Forgive my waxing hyperbolic . . .
This is a tiling of the hyperbolic plane by triangles whose angles are π/2, π/3, π/7 – the smallest possible tile. I present it in a conformal mapping analogous to the Mercator projection, which I’ve never seen done before.
Here’s a pretty thing: an animated fractal mountain generator (Java). The text unfortunately doesn’t explain anything about the algorithm, but it’s evidently the familiar triangle-subdivision mountain – with the offsets oscillating, so you see the land rising and tilting and falling back into the sea, while the smaller hills change more slowly and are carried along with the grand movements.
Vladimir Bulatov makes and sells pretty things in metal, wood and stained glass. I haven’t bought any of them — yet!
Nearly eight hours in the making, here it is: all the 24-bit colors in a tasteful, tilable fractal arrangement — 16million.png.gz (1 megabyte). And since Mads asked for it, the Python sourcecode: two files.
Another way to flatten the color cube is by traversing both the cube and the square with Hilbert curves, and continuously mapping one to the other. I’ll try that, one of these weeks.
You may know from The Art of Computer Programming §4.1 (citing W. Penney, 1965) that, just as any positive real number can be represented by a bit string in base 2, any complex number can be represented by a bit string in base –1±i. Here I express the bits of that representation as bits of color values.
This is only an arbitrary crop of an image consisting of 218 pixels; get 222 colors (png, 373 KB). The full 24-bit version will have to wait for me to get cleverer about use of memory. (Later: Success.)
When I say I make mathematical pictures, the response often is: “Like fractals?” Some of my designs have chaotic reflections, but this is my first fractal in many years.
Jamie Zawinski has ported his gorgeous screensaver collection to MacOS.
My favorites are Demon, a colorful cellular automaton; CloudLife, a fuzzy variant of Conway’s Life; Substrate, whose randomly growing arcs suggest the street plan of an old city; Galaxy, a simulation of gravitic interactions; Polytopes, which displays one of the six convex regular polychora, rotating in 4-space.

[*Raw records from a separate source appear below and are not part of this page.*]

(* ===== verification/Unsubscribe.v ===== *)
(** * internal/unsubscribe/token.go: one-click unsubscribe tokens *)

From S2P Require Import Prelude Utf8 GoStrings Sha256 Encoding Schema.
Local Open Scope Z_scope.

Definition Lifetime : Z := 90 * 24 * Hour.

Definition ErrMalformed : error :=
  Error (Some unsubscribe_ErrMalformed) (str "unsubscribe link is malformed").
Definition ErrExpired : error :=
  Error (Some unsubscribe_ErrExpired) (str "unsubscribe link has expired").
Definition ErrBadSignature : error :=
  Error (Some unsubscribe_ErrBadSignature) (str "unsubscribe link is not valid").

Definition DeriveSecret (masterKey : gostring) : gostring :=
  hmac_sha256 masterKey (str "aiemail/unsubscribe/v1").

Record Token := { t_MessageID : gostring; t_Address : gostring; t_ExpiresAt : Z }.

(** [t.Unix()] *)
Definition unix (t : Z) : Z := t / Second.

Definition NUL : ascii := "000"%char.

Definition mac (secret payload : gostring) : gostring := hmac_sha256 secret payload.

Section Token.
Context `{UnicodeTables}.

Definition payloadOf (messageID address : gostring) (expiry : Z) : gostring :=
  messageID ++ [NUL] ++ to_lower (trim_space address) ++ [NUL] ++ format_int expiry.

Definition Sign (secret messageID address : gostring) (now : Z) : gostring :=
  let expiry := unix (now + Lifetime) in
  let payload := payloadOf messageID address expiry in
  let sig := mac secret payload in
  base64_raw_url_encode payload ++ ["."%char] ++ base64_raw_url_encode sig.

Definition Verify (secret token : gostring) (now : Z) : result Token :=
  match cut token ["."%char] with
  | None => Err ErrMalformed
  | Some (encodedPayload, encodedSig) =>
      match base64_raw_url_decode encodedPayload with
      | None => Err ErrMalformed
      | Some payload =>
          match base64_raw_url_decode encodedSig with
          | None => Err ErrMalformed
          | Some sig =>
              if negb (bool_decide (mac secret payload = sig)) then Err ErrBadSignature
              else match split payload [NUL] with
                   | [messageID; address; expiryText] =>
                       match parse_int expiryText with
                       | None => Err ErrMalformed
                       | Some expiry =>
                           if expiry * Second <? now then Err ErrExpired
                           else Ok {| t_MessageID := messageID; t_Address := address;
                                      t_ExpiresAt := expiry * Second |}
                       end
                   | _ => Err ErrMalformed
                   end
          end
      end
  end.

Definition Link (baseURL token : gostring) : gostring :=
  trim_suffix (str "/") baseURL ++ str "/u/" ++ token.

Definition Headers (link : gostring) : gostring * gostring :=
  (str "<" ++ link ++ str ">", str "List-Unsubscribe=One-Click").

(** ** Lemmas *)

Lemma digits_no_nul s : forallb is_digit s = true -> NUL ∉ s.
Proof.
  rewrite forallb_Forall, list.Forall_forall. intros Hd Hin. apply Hd in Hin. discriminate Hin.
Qed.

Lemma split_payload messageID address expiry :
  NUL ∉ messageID -> NUL ∉ to_lower (trim_space address) -> 0 <= expiry ->
  split (payloadOf messageID address expiry) [NUL]
  = [messageID; to_lower (trim_space address); format_int expiry].
Proof.
  intros Hm Ha He. unfold payloadOf. cbn [app].
  rewrite split_byte_app by done. rewrite split_byte_app by done.
  rewrite split_byte_single; [done|]. apply digits_no_nul, format_int_digits, He.
Qed.

(** A token of one's own is split back into what was signed. *)
Lemma Verify_of_Sign secret messageID address now later :
  NUL ∉ messageID -> NUL ∉ to_lower (trim_space address) ->
  0 <= now + Lifetime <= max_int64 ->
  Verify secret (Sign secret messageID address now) later =
    let expiry := unix (now + Lifetime) * Second in
    if expiry <? later then Err ErrExpired
    else Ok {| t_MessageID := messageID; t_Address := to_lower (trim_space address);
               t_ExpiresAt := expiry |}.
Proof.
  intros Hm Ha Hnow. unfold Verify, Sign. cbn zeta.
  set (expiry := unix (now + Lifetime)).
  assert (0 <= expiry <= max_int64) as He.
  { unfold expiry, unix. change Second with 1000000000. split; [apply Z.div_pos; lia|].
    apply Z.div_le_upper_bound; lia. }
  cbn [app]. rewrite cut_byte_app by apply base64_raw_url_no_dot.
  rewrite !base64_raw_url_roundtrip. rewrite bool_decide_eq_true_2 by done. cbn [negb].
  rewrite split_payload by (done || lia). rewrite parse_format_int by (unfold min_int64; lia). done.
Qed.

Definition nuls (s : gostring) : nat := length (base.filter (fun c => c = NUL) s).

Lemma nuls_app a b : nuls (a ++ b) = (nuls a + nuls b)%nat.
Proof. unfold nuls. by rewrite list.filter_app, length_app. Qed.

Lemma nuls_cons s : nuls (NUL :: s) = S (nuls s).
Proof. unfold nuls. by rewrite filter_cons, decide_True. Qed.

Lemma nuls_zero s : nuls s = 0%nat -> NUL ∉ s.
Proof.
  intros Hz%nil_length_inv Hin. assert (NUL ∈ base.filter (fun c => c = NUL) s) as H0
    by by apply list_elem_of_filter. rewrite Hz in H0. by apply not_elem_of_nil in H0.
Qed.

Lemma nuls_absent s : NUL ∉ s -> nuls s = 0%nat.
Proof.
  induction s as [|c s IH]; [done|]. intros [Hc Hs]%not_elem_of_cons. unfold nuls in *.
  rewrite filter_cons, decide_False by congruence. by apply IH.
Qed.

Lemma length_split_nul s : length (split s [NUL]) = S (nuls s).
Proof.
  remember (length s) as n eqn:Hn. revert s Hn. induction (lt_wf n) as [n _ IH]. intros s ->.
  destruct (decide (NUL ∈ s)) as [Hin|Hni].
  - apply list_elem_of_split_l in Hin as (a & b & -> & Ha). rewrite split_byte_app by done. cbn [length].
    rewrite (IH (length b)) by (done || (rewrite length_app; cbn; lia)). rewrite nuls_app.
    by rewrite (nuls_absent a), nuls_cons.
  - rewrite split_byte_single by done. by rewrite nuls_absent.
Qed.

(** A token of one's own that is accepted says what was signed, whatever that was. *)
Lemma own_token secret messageID address now later claim :
  Verify secret (Sign secret messageID address now) later = Ok claim ->
  t_MessageID claim = messageID /\ t_Address claim = to_lower (trim_space address).
Proof.
  unfold Verify, Sign. cbn zeta. cbn [app]. rewrite cut_byte_app by apply base64_raw_url_no_dot.
  rewrite !base64_raw_url_roundtrip. rewrite bool_decide_eq_true_2 by done. cbn [negb].
  set (expiry := unix (now + Lifetime)). pose proof (length_split_nul (payloadOf messageID address expiry)) as Hl.
  unfold payloadOf in *. cbn [app] in *. set (tail := format_int expiry) in *. rewrite nuls_app, nuls_cons, nuls_app, nuls_cons in Hl.
  destruct (split _ _) as [|x [|y [|z [|]]]] eqn:Es; try done. cbn [length] in Hl.
  rewrite split_byte_app, split_byte_app in Es by (apply nuls_zero; lia). injection Es as <- <- _.
  destruct (parse_int z); [|done]. case_match; [done|]. by intros [= <-].
Qed.

(** ** Properties *)

(** C32: A signed token verifies to exactly the message and the (normalised)
    recipient it was issued for until its lifetime has passed, and as expired
    afterwards. *)
Theorem Verify_Sign secret messageID address now later :
  NUL ∉ messageID -> NUL ∉ to_lower (trim_space address) ->
  0 <= now + Lifetime <= max_int64 ->
  Verify secret (Sign secret messageID address now) later =
    let expiry := unix (now + Lifetime) * Second in
    if expiry <? later then Err ErrExpired
    else Ok {| t_MessageID := messageID; t_Address := to_lower (trim_space address);
               t_ExpiresAt := expiry |}.
Proof. apply Verify_of_Sign. Qed.

(** Tokens are bound to message and recipient: two tokens issued under one
    secret are equal only when they name the same message, the same normalised
    address and the same expiry second. *)
Theorem Sign_binds secret id1 a1 now1 id2 a2 now2 :
  NUL ∉ id1 -> NUL ∉ to_lower (trim_space a1) -> NUL ∉ id2 -> NUL ∉ to_lower (trim_space a2) ->
  0 <= now1 + Lifetime -> 0 <= now2 + Lifetime ->
  Sign secret id1 a1 now1 = Sign secret id2 a2 now2 ->
  id1 = id2 /\ to_lower (trim_space a1) = to_lower (trim_space a2)
  /\ unix (now1 + Lifetime) = unix (now2 + Lifetime).
Proof.
  intros H1 H2 H3 H4 Hn1 Hn2 E. unfold Sign in E. cbn zeta in E.
  assert (Hp : payloadOf id1 a1 (unix (now1 + Lifetime)) = payloadOf id2 a2 (unix (now2 + Lifetime))).
  { apply (f_equal (fun t => cut t ["."%char])) in E. cbn [app] in E.
    rewrite !cut_byte_app in E by apply base64_raw_url_no_dot. injection E as E _.
    apply (f_equal base64_raw_url_decode) in E. rewrite !base64_raw_url_roundtrip in E. by injection E. }
  assert (Hu : forall n, 0 <= n -> 0 <= unix n) by (intros; apply Z.div_pos; [lia|done]).
  apply (f_equal (fun p => split p [NUL])) in Hp. rewrite !split_payload in Hp by eauto.
  injection Hp as -> -> Hd. split_and!; try done.
  destruct (format_int_digits (unix (now1 + Lifetime))) as (_ & _ & <-); [by apply Hu|].
  destruct (format_int_digits (unix (now2 + Lifetime))) as (_ & _ & <-); [by apply Hu|].
  by rewrite Hd.
Qed.

End Token.

Lemma Verify_Sign_witness :
  Verify (str "k") (Sign (H := ascii_tables) (str "k") (str "m1") (str " Ann@Y.io ") 0) 0
  = Ok {| t_MessageID := str "m1"; t_Address := str "ann@y.io"; t_ExpiresAt := Lifetime |}.
Proof.
  rewrite (Verify_Sign (H := ascii_tables) (str "k") (str "m1") (str " Ann@Y.io ") 0 0).
  - vm_compute. reflexivity.
  - apply (bool_decide_unpack _). vm_compute. exact I.
  - apply (bool_decide_unpack _). vm_compute. exact I.
  - vm_compute. split; discriminate.
Defined.

Lemma Sign_binds_witness :
  Sign (H := ascii_tables) (str "k") (str "m1") (str "Ann@y.io") 0
    = Sign (H := ascii_tables) (str "k") (str "m1") (str "ann@Y.io") 7
  /\ unix (0 + Lifetime) = unix (7 + Lifetime).
Proof.
  split; [vm_compute; reflexivity|].
  apply (Sign_binds (H := ascii_tables) (str "k") (str "m1") (str "Ann@y.io") 0
           (str "m1") (str "ann@Y.io") 7);
    first [ vm_compute; reflexivity | vm_compute; discriminate
          | apply (bool_decide_unpack _); vm_compute; exact I ].
Defined.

My latest finding of “dictionary translation”, at a pet store:
ONE-STORY CAT CAVE
UNE CAVERNE À CHATS D’HISTOIRE
I’d make it caverne à chats à une étage.
Funny that I missed this three years ago — Joseph Hertzlinger has a provocative idea about drugs:
I don’t think a suggestibility drug such as marijuana should be encouraged. . . . I suspect that marijuana might be particularly dangerous from the point of view of inducing groupthink. I have not had any direct personal experience but I have noticed that it is defended as reinforcing the approved habits in the social group of the user. [examples elided] If we put that together we can see that marijuana is a conformist drug – probably because of its ability to make people suggestible. (That might explain the thoroughness of the collapse of trendy drug use in the ’80s. Once its use declined, the remaining users would start conforming to the new trend and stop.) . . . Declare that any drug whose use declines will be legalized. That will encourage drug users to keep their friends off the drug and will eliminate the “everybody does it” defense.